West Virginia held its primary, originally scheduled for 12 May. Joe Biden received 65 per cent of the vote and 28 delegates.

23 June

Joe Biden received 67 per cent of the vote in New York, one of the largest delegate states behind California and Texas.

Democratic Commissioners on the state's Board of Elections initially sought to strip non-campaigning nominees from the ballots, effectively cancelling the election, but a federal judge halted the decision.

Alexandria Ocasio-Cortez of Queens and The Bronx handily defeated Democratic primary challengers in her House district and is likely to win in a re-election bid.

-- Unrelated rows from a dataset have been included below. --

(* ===== verification/Timelocks.v ===== *)
(** * Timelock arithmetic

    [packages/solver-core/src/core/timelocks.ts]: BIP68 relative delays and
    BIP65 absolute locktimes, both self-describing (the unit is read off the
    magnitude), the ladder of unilateral delays of a covenant, and the
    conversions between block heights and unix seconds. *)
From S2P Require Import Prelude.

Definition LOCKTIME_THRESHOLD : Z := 500000000.
Definition SEQUENCE_GRANULARITY_SECONDS : Z := 512.
Definition NOMINAL_BLOCK_SECONDS : Z := 600.
Definition MINUTE : Z := 60.
Definition HOUR : Z := 60 * MINUTE.

Inductive TimelockUnit := seconds | blocks.
#[global] Instance TimelockUnit_eq_dec : EqDecision TimelockUnit.
Proof. solve_decision. Defined.

Record RelativeDelay := mkRelativeDelay { unit_of : TimelockUnit; value : Z }.

Definition relativeDelayFrom (raw : Z) : RelativeDelay :=
  {| unit_of := if raw >=? SEQUENCE_GRANULARITY_SECONDS then seconds else blocks; value := raw |}.

Definition relativeDelaySeconds (delay : RelativeDelay) : Z :=
  match unit_of delay with
  | seconds => value delay
  | blocks => value delay * NOMINAL_BLOCK_SECONDS
  end.

Definition rawDelaySeconds (raw : Z) : Z := relativeDelaySeconds (relativeDelayFrom raw).

Definition isEncodableRelativeDelay (s : num) : bool :=
  match integer s with
  | Some z => (z >? 0) && (Z.rem z SEQUENCE_GRANULARITY_SECONDS =? 0)
  | None => false
  end.

(** [isEncodableDelay] on an integer, the only kind its callers build. *)
Definition isEncodableDelay (raw : Z) : bool :=
  match unit_of (relativeDelayFrom raw) with
  | blocks => raw >? 0
  | seconds => isEncodableRelativeDelay (of_Z raw)
  end.

Record UnilateralDelays := mkDelays {
  unilateralClaimDelay : Z;
  unilateralRefundDelay : Z;
  unilateralRefundWithoutReceiverDelay : Z;
}.

Definition SOLO_REFUND_HEADROOM_SECONDS : Z := 8 * SEQUENCE_GRANULARITY_SECONDS.
Definition SOLO_REFUND_HEADROOM_BLOCKS : Z := 8.
Definition MAX_BIP68_SECONDS : Z := 65535 * SEQUENCE_GRANULARITY_SECONDS.
Definition MAX_BIP68_BLOCKS : Z := SEQUENCE_GRANULARITY_SECONDS - SOLO_REFUND_HEADROOM_BLOCKS - 1.

Definition ceilToGranularity (s : Z) : Z :=
  ceil_div s SEQUENCE_GRANULARITY_SECONDS * SEQUENCE_GRANULARITY_SECONDS.

Definition secondsForBlockRung (n : Z) : Z := ceilToGranularity (n * NOMINAL_BLOCK_SECONDS).

Inductive TimelockError :=
  | ExitDelayNotPositive (got : num)
  | ExitDelayNotWhole (got : num)
  | ExitDelayBlocksTooLarge (got : Z)
  | ExitDelaySecondsTooLarge (got : Z)
  | LocktimeNotInteger (label : string) (got : num)
  | LocktimeNotPositive (label : string) (got : Z)
  | LocktimeReadsAsHeight (label : string) (got : Z)
  | LocktimeReadsAsSeconds (label : string) (got : Z)
  | RefundHeightReadsAsSeconds (height : Z)
  | LadderMixesUnits (base : UnilateralDelays)
  | HorizonUnencodable (delay : Z).

Definition deriveUnilateralDelays (serverExitDelay : num) : result TimelockError UnilateralDelays :=
  _ ← throw_if (negb (isFinite serverExitDelay) || num_le serverExitDelay (of_Z 0))
        (ExitDelayNotPositive serverExitDelay);
  match integer serverExitDelay with
  | None => Err (ExitDelayNotWhole serverExitDelay)
  | Some delay =>
      match unit_of (relativeDelayFrom delay) with
      | blocks =>
          _ ← throw_if (delay >? MAX_BIP68_BLOCKS) (ExitDelayBlocksTooLarge delay);
          Ok {| unilateralClaimDelay := delay;
                unilateralRefundDelay := delay;
                unilateralRefundWithoutReceiverDelay := delay + SOLO_REFUND_HEADROOM_BLOCKS |}
      | seconds =>
          _ ← throw_if (delay >? MAX_BIP68_SECONDS) (ExitDelaySecondsTooLarge delay);
          let base := ceilToGranularity delay in
          Ok {| unilateralClaimDelay := base;
                unilateralRefundDelay := base;
                unilateralRefundWithoutReceiverDelay := base + SOLO_REFUND_HEADROOM_SECONDS |}
      end
  end.

Definition absoluteLocktimeUnit (locktime : Z) : TimelockUnit :=
  if locktime >=? LOCKTIME_THRESHOLD then seconds else blocks.

Definition assertAbsoluteLocktime (locktime : num) (label : string) (expected : TimelockUnit)
  : result TimelockError unit :=
  match integer locktime with
  | None => Err (LocktimeNotInteger label locktime)
  | Some l =>
      _ ← throw_if (l <=? 0) (LocktimeNotPositive label l);
      if decide (absoluteLocktimeUnit l = expected) then Ok tt
      else match expected with
           | seconds => Err (LocktimeReadsAsHeight label l)
           | blocks => Err (LocktimeReadsAsSeconds label l)
           end
  end.

Record ChainMoment := mkMoment { now : Z; tipHeight : Z }.

Definition absoluteLocktimeSeconds (locktime : Z) (at_ : ChainMoment) : Z :=
  match absoluteLocktimeUnit locktime with
  | seconds => locktime
  | blocks => now at_ + (locktime - tipHeight at_) * NOMINAL_BLOCK_SECONDS
  end.

Definition absoluteLocktimeReached (locktime : Z) (at_ : ChainMoment) : bool :=
  match absoluteLocktimeUnit locktime with
  | seconds => now at_ >=? locktime
  | blocks => tipHeight at_ >=? locktime
  end.

Definition absoluteLocktimeIn (deadlineSeconds : Z) (u : TimelockUnit) (at_ : ChainMoment)
  : result TimelockError Z :=
  match u with
  | seconds => Ok deadlineSeconds
  | blocks =>
      let height := tipHeight at_ + ceil_div (deadlineSeconds - now at_) NOMINAL_BLOCK_SECONDS in
      _ ← throw_if (height >=? LOCKTIME_THRESHOLD) (RefundHeightReadsAsSeconds height);
      Ok height
  end.

(** ** Unfolding of the constants and of the unit tests *)

Ltac unfold_timelocks :=
  unfold rawDelaySeconds, relativeDelaySeconds, relativeDelayFrom, secondsForBlockRung,
    absoluteLocktimeUnit, SOLO_REFUND_HEADROOM_SECONDS, MAX_BIP68_SECONDS, MAX_BIP68_BLOCKS,
    SOLO_REFUND_HEADROOM_BLOCKS, SEQUENCE_GRANULARITY_SECONDS, LOCKTIME_THRESHOLD,
    NOMINAL_BLOCK_SECONDS, HOUR, MINUTE in *; cbn in *.

Lemma rawDelaySeconds_blocks raw : raw < 512 → rawDelaySeconds raw = raw * 600.
Proof. intros. unfold_timelocks. solve_gate. Qed.

Lemma rawDelaySeconds_seconds raw : 512 ≤ raw → rawDelaySeconds raw = raw.
Proof. intros. unfold_timelocks. solve_gate. Qed.

Lemma rawDelaySeconds_nonneg raw : 0 ≤ raw → 0 ≤ rawDelaySeconds raw.
Proof. intros. unfold_timelocks. solve_gate. Qed.

(** The deadline arithmetic never reads a delay as shorter than the raw value. *)
Lemma rawDelaySeconds_ge raw : 0 ≤ raw → raw ≤ rawDelaySeconds raw.
Proof. intros. unfold_timelocks. solve_gate. Qed.

Lemma ceilToGranularity_spec s :
  s ≤ ceilToGranularity s < s + 512 ∧ (512 | ceilToGranularity s).
Proof.
  unfold ceilToGranularity, SEQUENCE_GRANULARITY_SECONDS.
  pose proof (ceil_div_spec s 512 ltac:(lia)). split; [lia|]. by eexists.
Qed.

Lemma ceilToGranularity_mono s s' : s ≤ s' → ceilToGranularity s ≤ ceilToGranularity s'.
Proof.
  intros. unfold ceilToGranularity, SEQUENCE_GRANULARITY_SECONDS.
  pose proof (ceil_div_mono s s' 512 ltac:(lia) ltac:(lia)). lia.
Qed.

Lemma isEncodableDelay_iff raw :
  isEncodableDelay raw = true ↔ 0 < raw ∧ (512 ≤ raw → (512 | raw)).
Proof.
  unfold isEncodableDelay, isEncodableRelativeDelay, relativeDelayFrom, SEQUENCE_GRANULARITY_SECONDS.
  cbn [unit_of]. rewrite integer_of_Z, Z.geb_leb, !Z.gtb_ltb.
  destruct (512 <=? raw) eqn:Hu; bool_to_prop.
  - rewrite andb_true_iff, Z.ltb_lt, Z.eqb_eq. split; intros [H1 H2]; split; [done| |done|].
    + intros _. by apply Z.rem_divide.
    + apply Z.rem_divide; [done|]. apply H2. lia.
  - rewrite Z.ltb_lt. lia.
Qed.

(** ** The ladder *)

(** [deriveUnilateralDelays] on a whole number: it answers exactly for 1 to
    503 blocks and for 512 to 0xffff * 512 seconds. The claim and the
    two-signature refund are level and open no earlier than the server's own
    minimum; the funder's solo refund opens at least 4096 seconds of wall clock
    after them; every rung is in the unit of the base, and the two lower rungs
    are encodable. *)
Theorem deriveUnilateralDelays_spec (d : Z) :
  ((∃ l, deriveUnilateralDelays (of_Z d) = Ok l) ↔ 0 < d ≤ 503 ∨ 512 ≤ d ≤ 33553920) ∧
  (∀ l, deriveUnilateralDelays (of_Z d) = Ok l →
     unilateralClaimDelay l = unilateralRefundDelay l ∧
     rawDelaySeconds d ≤ rawDelaySeconds (unilateralClaimDelay l) ∧
     rawDelaySeconds (unilateralClaimDelay l) + 4096 ≤
       rawDelaySeconds (unilateralRefundWithoutReceiverDelay l) ∧
     unit_of (relativeDelayFrom (unilateralClaimDelay l)) = unit_of (relativeDelayFrom d) ∧
     unit_of (relativeDelayFrom (unilateralRefundWithoutReceiverDelay l)) =
       unit_of (relativeDelayFrom d) ∧
     isEncodableDelay (unilateralClaimDelay l) = true ∧
     isEncodableDelay (unilateralRefundWithoutReceiverDelay l) = true).
Proof.
  pose proof (ceilToGranularity_spec d) as [Hc [k Hk]].
  unfold deriveUnilateralDelays. rewrite integer_of_Z, num_le_of_Z. cbn [isFinite of_Z negb orb].
  destruct (d <=? 0) eqn:H0; bool_to_prop; cbn [throw_if mbind result_bind].
  { split; [split; [intros [? [=]]|lia]|done]. }
  unfold throw_if.
  destruct (unit_of (relativeDelayFrom d)) eqn:Hu;
    unfold relativeDelayFrom, SEQUENCE_GRANULARITY_SECONDS in Hu; cbn in Hu;
    (case_match eqn:Hge; try discriminate Hu); rewrite Z.geb_leb in Hge; bool_to_prop;
    unfold MAX_BIP68_SECONDS, MAX_BIP68_BLOCKS, SEQUENCE_GRANULARITY_SECONDS,
      SOLO_REFUND_HEADROOM_BLOCKS, SOLO_REFUND_HEADROOM_SECONDS, SEQUENCE_GRANULARITY_SECONDS;
    cbn; case_match eqn:Hmax; rewrite Z.gtb_ltb in Hmax; bool_to_prop; cbn.
  all: split; [split; [intros [? [=]]; lia | intros; first [lia | by eexists]] |].
  all: intros l [= <-]; cbn; rewrite !isEncodableDelay_iff.
  - rewrite !rawDelaySeconds_seconds by lia.
    unfold relativeDelayFrom, SEQUENCE_GRANULARITY_SECONDS; cbn.
    split_and!; [done|lia|lia| | |lia| |lia|].
    + case_match; [done|]. rewrite Z.geb_leb in *; bool_to_prop; lia.
    + case_match; [done|]. rewrite Z.geb_leb in *; bool_to_prop; lia.
    + intros _. by exists k.
    + intros _. exists (k + 8). lia.
  - rewrite !rawDelaySeconds_blocks by lia.
    unfold relativeDelayFrom, SEQUENCE_GRANULARITY_SECONDS; cbn.
    split_and!; try lia; try done; (case_match; [|done]; rewrite Z.geb_leb in *; bool_to_prop; lia).
Qed.

(** C38: the guard of [deriveUnilateralDelays] on the seconds side bounds the base
    rung, not the top one: the largest accepted server delays give a solo
    refund past the longest relative timelock BIP68 can encode, and every base
    up to 4096 seconds below the bound does not. *)
Theorem solo_rung_bip68_bound (d : Z) :
  512 ≤ d ≤ MAX_BIP68_SECONDS →
  ∃ l, deriveUnilateralDelays (of_Z d) = Ok l ∧
       (unilateralRefundWithoutReceiverDelay l ≤ MAX_BIP68_SECONDS ↔
        d ≤ MAX_BIP68_SECONDS - SOLO_REFUND_HEADROOM_SECONDS).
Proof.
  intros Hd. pose proof (ceilToGranularity_spec d) as [Hc [k Hk]].
  unfold deriveUnilateralDelays, relativeDelayFrom, throw_if.
  rewrite integer_of_Z, num_le_of_Z. cbn [isFinite of_Z negb orb unit_of].
  unfold MAX_BIP68_SECONDS, SOLO_REFUND_HEADROOM_SECONDS, SEQUENCE_GRANULARITY_SECONDS in *.
  rewrite (proj2 (Z.leb_gt d 0)), Z.geb_leb, (proj2 (Z.leb_le 512 d)) by lia. cbn.
  rewrite Z.gtb_ltb, (proj2 (Z.ltb_ge _ d)) by lia. cbn. eexists. split; [done|]. cbn. lia.
Qed.

Lemma solo_rung_bip68_bound_witness :
  512 ≤ 33553920 ≤ MAX_BIP68_SECONDS ∧
  ∃ l, deriveUnilateralDelays (of_Z 33553920) = Ok l ∧
       (unilateralRefundWithoutReceiverDelay l ≤ MAX_BIP68_SECONDS ↔
        33553920 ≤ MAX_BIP68_SECONDS - SOLO_REFUND_HEADROOM_SECONDS).
Proof. split; [by vm_compute|]. apply (solo_rung_bip68_bound 33553920). by vm_compute. Defined.

(** ** Absolute locktimes *)

(** [assertAbsoluteLocktime] accepts exactly the positive integers a verifier
    reads in the unit meant. *)
Theorem assertAbsoluteLocktime_iff (n : num) (label : string) (u : TimelockUnit) :
  assertAbsoluteLocktime n label u = Ok tt ↔
  ∃ l, integer n = Some l ∧ 0 < l ∧
       (u = seconds → 500000000 ≤ l) ∧ (u = blocks → l < 500000000).
Proof.
  unfold assertAbsoluteLocktime. destruct (integer n) as [l|]; [|naive_solver].
  unfold absoluteLocktimeUnit, LOCKTIME_THRESHOLD, throw_if.
  rewrite Z.geb_leb. destruct (l <=? 0) eqn:H0; bool_to_prop; cbn.
  { split; [done|]. intros (? & [= <-] & ? & _). lia. }
  destruct u, (500000000 <=? l) eqn:Ht; bool_to_prop; cbn;
    (split; [intros Heq; try discriminate Heq; exists l; split_and!; done || lia
            | intros (? & [= <-] & ? & Hs & Hb); try done;
              first [specialize (Hs eq_refl) | specialize (Hb eq_refl)]; lia]).
Qed.

Lemma assert_seconds_Ok l label :
  assertAbsoluteLocktime (of_Z l) label seconds = Ok tt ↔ LOCKTIME_THRESHOLD ≤ l.
Proof.
  unfold assertAbsoluteLocktime, absoluteLocktimeUnit, LOCKTIME_THRESHOLD, throw_if.
  rewrite integer_of_Z, Z.geb_leb.
  destruct (l <=? 0) eqn:H0, (500000000 <=? l) eqn:Ht; bool_to_prop; cbn; split; done || lia.
Qed.

(** A deadline converted with [absoluteLocktimeIn] is read back in the unit it
    was written in, at most 600 seconds later than the deadline and never
    earlier; and when the chain has not moved, [absoluteLocktimeReached] on it
    is the clock having passed that projection. *)
Theorem absoluteLocktimeIn_roundtrip (deadline : Z) (u : TimelockUnit) (at_ : ChainMoment) (l : Z) :
  500000000 ≤ deadline → absoluteLocktimeIn deadline u at_ = Ok l →
  absoluteLocktimeUnit l = u ∧
  deadline ≤ absoluteLocktimeSeconds l at_ < deadline + 600 ∧
  (absoluteLocktimeReached l at_ = true ↔ absoluteLocktimeSeconds l at_ ≤ now at_).
Proof.
  unfold absoluteLocktimeIn, absoluteLocktimeReached, absoluteLocktimeSeconds, throw_if. intros Hd.
  assert (absoluteLocktimeUnit deadline = seconds) as Hu.
  { unfold absoluteLocktimeUnit, LOCKTIME_THRESHOLD. solve_gate. }
  destruct u; cbn.
  - intros [= <-]. rewrite Hu, Z.geb_leb, Z.leb_le. split_and!; [done|lia..].
  - pose proof (ceil_div_spec (deadline - now at_) 600 ltac:(lia)) as Hc.
    unfold NOMINAL_BLOCK_SECONDS. case_match eqn:Hh; [done|]. intros [= <-].
    assert (absoluteLocktimeUnit (tipHeight at_ + ceil_div (deadline - now at_) 600) = blocks) as Hb.
    { unfold absoluteLocktimeUnit. by rewrite Hh. }
    rewrite Hb, Z.geb_leb, Z.leb_le. split_and!; [done|lia..].
Qed.

Lemma absoluteLocktimeIn_roundtrip_witness :
  500000000 ≤ 1700000000 ∧
  absoluteLocktimeIn 1700000000 blocks (mkMoment 1699990000 850000) = Ok 850017 ∧
  absoluteLocktimeUnit 850017 = blocks ∧
  1700000000 ≤ absoluteLocktimeSeconds 850017 (mkMoment 1699990000 850000) < 1700000000 + 600 ∧
  (absoluteLocktimeReached 850017 (mkMoment 1699990000 850000) = true ↔
   absoluteLocktimeSeconds 850017 (mkMoment 1699990000 850000) ≤ 1699990000).
Proof.
  split; [lia|]. split; [by vm_compute|].
  apply (absoluteLocktimeIn_roundtrip 1700000000 blocks (mkMoment 1699990000 850000) 850017);
    [lia|by vm_compute].
Defined.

In Kentucky, the former vice president received 68 per cent of the vote.

30 June

Amid a wave of progressive candidates holding primary challenges against moderate Democrats, Jamaal Bowman defeated longtime New York Democrat Elliot Engel, pending absentee ballot counts.

Following mail-in ballots in Kentucky, Amy McGrath – with a slim lead over progressive challenger Charles Booker – has secured the Democratic slot to face against Republican incumbent Mitch McConnell.

7 July

Joe Biden took nearly 90 per cent of the vote from his home state of Delaware, and he received more than 86 per cent of the vote in New Jersey. Both states moved their election dates a second time from 2 June.

9-12 July

Green Party co-founder Howie Hawkins and running mate Angela Nicole Walker were selected as the third party's nominees at its convention, which was held virtually after an initial plan to hold its event in Detroit, Michigan.

11 July

Joe Biden received nearly 80 per cent of the vote in Louisiana, after election officials postponed the date a second time from April to 20 June.

12 July

Puerto Rico's primary was postponed twice over coronavirus concerns. Joe Biden collected 56 per cent of the vote.

17-20 August

Democratic delegates were scheduled to convene in Milwaukee for 2020's Democratic National Convention, where presumptive nominee Joe Biden was officially selected as the party's nominee to face Donald Trump in November. The event was originally scheduled for July but was postponed due to the coronavirus crisis. Most the event was held virtually.

11 August

Joe Biden received more than 84 per cent of the vote in Connecticut's primary, rescheduled twice following the pandemic. It was the last state to hold a presidential primary.

24-27 August

Republicans initially planned to hold the party's nominating convention in Charlotte, North Carolina, but the party moved the event to Jacksonville, Florida over social distancing disputes. As cases surged, officials in Jacksonville announced they would require attendees to wear masks indoors after the president and his campaign sought to avoid similar precautions. That prompted GOP officials and the president to announced that the Florida event will be cancelled – all convention events will remain in Charlotte, while the president and campaign used the White House as a backdrop for partisan speeches, flouting federal law.

1 September

In Massachusetts, a heavily scrutinised primary challenge to incumbent Democratic senator Ed Markey from Joseph Kennedy III ultimately failed, with an incumbent win buoyed by progressive support.

29 September

The University of Notre Dame was scheduled to host the first 2020 presidential debate, but the university withdrew from the event over health concerns. The debate is now scheduled for Case Western Reserve University in Ohio.

7 October

Republican and Democratic nominees for vice president will debate at the University of Utah, which hosts the only debate between the running mates.

15 October

The second presidential debate will take place at the Adrienne Arsht Centre for the Performing Arts in Miami.

22 October

Belmont University in Nashville, Tennessee will host the third and final presidential debate.

3 November

Election Day — voters across the US will participate in a general election to select the next president, along with other candidates that appear on local ballots.

14 December

Electoral college representatives meet in state capitols to formally cast votes.

6 January 2021

Congress enters electoral votes into the record, and the Senate president announces vote tallies.

20 January 2021

Inauguration Day — the president-elect will be formally sworn into office.